Possiamo raccontare la fortuna di averlo avuto, mentre intorno non lo trovi. Ci ha lasciato un milione di strade, ma ne avessimo trovata una. Ci ha lasciato nelle parole vie di fuga e di ritorno, mentre noi stiamo ancora appesi all’albero di albicocco che prese in prestito per salutarci. Chi è stato Alex Langer? E’ stato molto e molti. Per qualcuno di noi il miglior politico che questo Paese di mezzi poeti e truffatori abbia mai avuto. Aveva scelto la politica di professione come segno più alto della generosità e qualcuno dovrebbe prendersi la briga di imitarlo. Potrebbe smetterla di dire fandonie, creare consorzi clientelari, adeguarsi alla vita romboide delle terrazze e dei palazzi.

Adriano Sofri, che di Langer è stato amico alla pari, dice che sia stato il più impolitico. E’ vero solo in parte: non era classe politica, ma faceva politica, nel garbo, nella generosità, nelle massime espressioni di impegno. Lunatici lo furono quegli anni, quel ventennio e passa, che dalla fine degli anni Sessanta ha accompagnato questo Paese fino a Tangentopoli. Langer, in quelle notti in cui non si vedeva un accidente, è stato quello che ha visto tutto e prima di tutti. Ha capito che si potevano avere cento vite in una sola, ha guardato oltre i confini quando ancora ti fermavano alla frontiera, ha vissuto sulla sua pelle i conflitti etnici, è andato a prendersi i proiettili a Sarajevo purché ci fosse in fondo al viale quella parola che più si avvicina alla pace. Aveva capito, con vent’anni d’anticipo, che il cuore della traversata che ci sta davanti è probabilmente il passaggio da una civiltà del “di più” a una del “può bastare” o del “forse è già troppo”.

Probabilmente oggi lo ascolterebbero con rispetto. Quando negli ultimi anni della sua vita scrisse la lettera lettera a San Cristoforo lo guardavano come un pazzo che portava in giro maglioni troppo larghi per essere credibile e sognava ponti che il governo italiano, nell’ex Jugoslavia, aveva contribuito a buttare giù. Ci vuole una cosa che non tutti hanno per essere un pacifico odiatore delle barriere etniche e razziali. Ci vogliono argomenti perché la violenza non ne scateni altra. Questo Langer ce l’ha fatto vedere. Nessuno creda di averne ereditato un briciolo: la sinistra libertaria che incarnava non esiste più, forse non è mai esistita se non negli occhi di qualcuno. Non esiste più l’ambientalismo, perché gli italiani, al contrario di quello che è accaduto nel resto dell’Europa, sono riusciti a disperdere anche questo.

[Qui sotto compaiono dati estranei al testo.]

(** [acquire_owned] returns: the task is spawned with the permit. *)
Definition acquire (s : t) : option t :=
  match waiting s with
  | Some share =>
      if (length (in_flight s) <? max_in_flight)%nat
      then Some (mk (share_rx s) None (in_flight s ++ [Posting share]) (result_tx s) (consumed s)
                  (share_upstream_reachable s) (stopped s))
      else None
  | None => None
  end.

(** Task [i] gets its result and stores the reachability flag. *)
Definition finish (i : nat) (post : nat -> post_outcome) (s : t) : option t :=
  match in_flight s !! i with
  | Some (Posting share) =>
      let r := (forward_share_with_retries share post max_retries).1.1 in
      Some (mk (share_rx s) (waiting s) (<[i := Sending r]> (in_flight s)) (result_tx s) (consumed s)
              (ShareForwardResult.forwarded r) (stopped s))
  | _ => None
  end.

(** Task [i] sends its result and gives its permit back. *)
Definition send (i : nat) (s : t) : option t :=
  match in_flight s !! i with
  | Some (Sending r) =>
      if (length (result_tx s) <? result_capacity)%nat
      then Some (mk (share_rx s) (waiting s) (delete i (in_flight s)) (result_tx s ++ [r]) (consumed s)
                  (share_upstream_reachable s) (stopped s))
      else None
  | _ => None
  end.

Raccontare chi fosse Langer è un esercizio complicato perché la sua intelligenza era sfuggente e le sue vite erano troppe, simili, certo, ma sempre in affanno. Non so come si chiamasse quello che cercava, ma si avvicinava di più all’idea che avrei voluto aver ben delineata, prima di lasciarmi soffocare dal quotidiano. Lo abbiamo letto, chi ha avuto la fortuna di poterlo fare, lo ha anche ascoltato. Ma cosa ci resta intorno oggi? Poco, perché in questo Paese l’intelletto applicato alla politica è diventato una malattia grave.

A volte sentiamo il peso di combattere ragioni che sono distanti. Langer è riuscito a farlo. Almeno fino al 3 luglio del 1995, quando ha scelto un albero di albicocco per spiegare che i pesi gli erano divenuti insostenibili. Una cosa ci lasciò in eredità, un messaggio che ogni tanto risuona come alcuni passaggi della Bibbia: continuate in ciò che era giusto. Lo hanno fatto in pochi. Edi Rabini, sicuramente, che di Langer fu amico, fratello maggiore e minore. Lo ha fatto Riccardo Dello Sbarba, toscano di Volterra, consigliere provinciale a Bolzano dei Verdi. Lo hanno fatto a modo loro, per un periodo, anche Adriano Sofri e Guido Viale, due che Langer lo hanno conosciuto ai tempi di Lotta continua e che subivano il fascino intellettuale di quel ragazzo che pareva arrivato a Firenze con il fango dell’alluvione e si ostinava a camminare scalzo. C’è chi lo fa scrivendo poche inutili righe, ma perché gli arrivano da un posto dove la disonestà e la smanceria sono vietate.